Source data:
(** * Benchmark scripts of delta: [performance/hyperfine-commits.py] (the
    Runner) and [performance/transform-benchmark-data.py] (the Transformer).

    Both scripts are embedded as pure functions.  Python values that come out
    of [json.load] are the inductive type [json]; a Python [dict] read from
    JSON keeps its insertion order, so a JSON object is an association list
    with the dict operations written out; [commit2message], which is only ever
    looked up, is a [gmap].  A Python exception that nobody catches is the
    [Err] case of [result].  [re.match] is a small backtracking matcher over
    the constructs that the label pattern uses. *)

From Stdlib Require Import SpecFloat PrimFloat FloatOps Ascii String.
From stdpp Require Import gmap strings list sorting pretty.

#[local] Set Warnings "-register-all,-inexact-float".

Local Open Scope string_scope.

(** ** Uncaught Python exceptions *)

Inductive exn : Type :=
  | KeyError
  | TypeError
  | AttributeError
  | CalledProcessError (returncode : Z).

Inductive result (A : Type) : Type :=
  | Ok (a : A)
  | Err (e : exn).
Arguments Ok {A} a.
Arguments Err {A} e.

(** Statements run in sequence: the first exception ends the run. *)
Global Instance result_bind : MBind result := λ A B f m,
  match m with
  | Ok a => f a
  | Err e => Err e
  end.

Global Instance result_fmap : FMap result := λ A B f m,
  match m with
  | Ok a => Ok (f a)
  | Err e => Err e
  end.

Definition is_Err {A} (m : result A) : Prop := ∃ e, m = Err e.

(** ** Strings *)

(** A string is the sequence of its bytes.  A character outside ASCII is a
    run of bytes above 127, which are in and out of the classes of the
    label pattern as the character is, so the groups are cut at the same
    places. *)

Fixpoint all_chars (p : ascii → bool) (s : string) : bool :=
  match s with
  | "" => true
  | String c s' => p c && all_chars p s'
  end.
Lemma Dict_get_setitem {V} key (v : V) (d : Dict.t V) :
  Dict.get key (Dict.setitem key v d) = Some v.
Proof.
  unfold Dict.get. induction d as [|kv d IH]; simpl.
  - rewrite bool_decide_eq_true_2; reflexivity.
  - destruct (bool_decide (kv.1 = key)) eqn:Hk; simpl.
    + rewrite bool_decide_eq_true_2; reflexivity.
    + rewrite Hk. exact IH.
Qed.

(** A new key goes to the end of the dict. *)
Lemma Dict_setitem_new {V} key (v : V) (d : Dict.t V) :
  Dict.contains key d = false -> Dict.setitem key v d = d ++ [(key, v)].
Proof.
  unfold Dict.contains. induction d as [|kv d IH]; simpl; [reflexivity|].
  destruct (bool_decide (kv.1 = key)); simpl; [discriminate|].
  intros H. rewrite (IH H). reflexivity.
Qed.

(** C2: when a Record is already present under the name key of [record],
    [add_record(record)] raises [RecordAlreadyExistsException], the
    address book is unchanged, and the key still leads to the Record that
    was there before. *)
Theorem add_record_existing_name (book : AddressBook.t)
    (original record : ClientRecord.t) :
  AddressBook.find (Name.value (ClientRecord.name record)) book = Some original ->
  AddressBook.add_record record book = (book, Raise RecordAlreadyExistsException)
  /\ AddressBook.find (Name.value (ClientRecord.name record))
       (fst (AddressBook.add_record record book)) = Some original.
Proof.
  intros Hf. unfold AddressBook.add_record.
  assert (Hc : Dict.contains (Name.value (ClientRecord.name record)) book = true)
    by (apply Dict_get_contains; eauto).
  rewrite Hc. simpl. split; [reflexivity|exact Hf].
Qed.

Lemma add_record_existing_name_witness :
  AddressBook.add_record bob_a [(lit "Bob", bob)]
  = ([(lit "Bob", bob)], Raise RecordAlreadyExistsException)
  /\ AddressBook.find (lit "Bob")
       (fst (AddressBook.add_record bob_a [(lit "Bob", bob)])) = Some bob.
Proof.
  apply (add_record_existing_name [(lit "Bob", bob)] bob bob_a). reflexivity.
Defined.
(* ===== verification/_CoqProject ===== *)
-Q . S2P
Prelude.v
F64.v
Text.v
Graph.v
TopoSort.v
Executor.v
Dataflow.v
Persistence.v
Calendar.v
Hardware.v
IOKit.v
Envelope.v
Governor.v
Atomics.v
Counters.v
Ceiling.v
Scheduler.v
Supervisor.v
Sections.v
Locks.v
Agent.v
Store.v
Rpc.v
Socket.v
Handler.v
Deadlock.v
Daemon.v
Requests.v
Concurrent.v
Shutdown.v
System.v
Adapter.v
Testing.v
TestDag.v
TestSupervisor.v
TestAdapter.v
TestGovernor.v
TestHardware.v
TestHandler.v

Task goal: Tally up the lines of the data above where the string "find" appears, and give only the count.

Response below: 3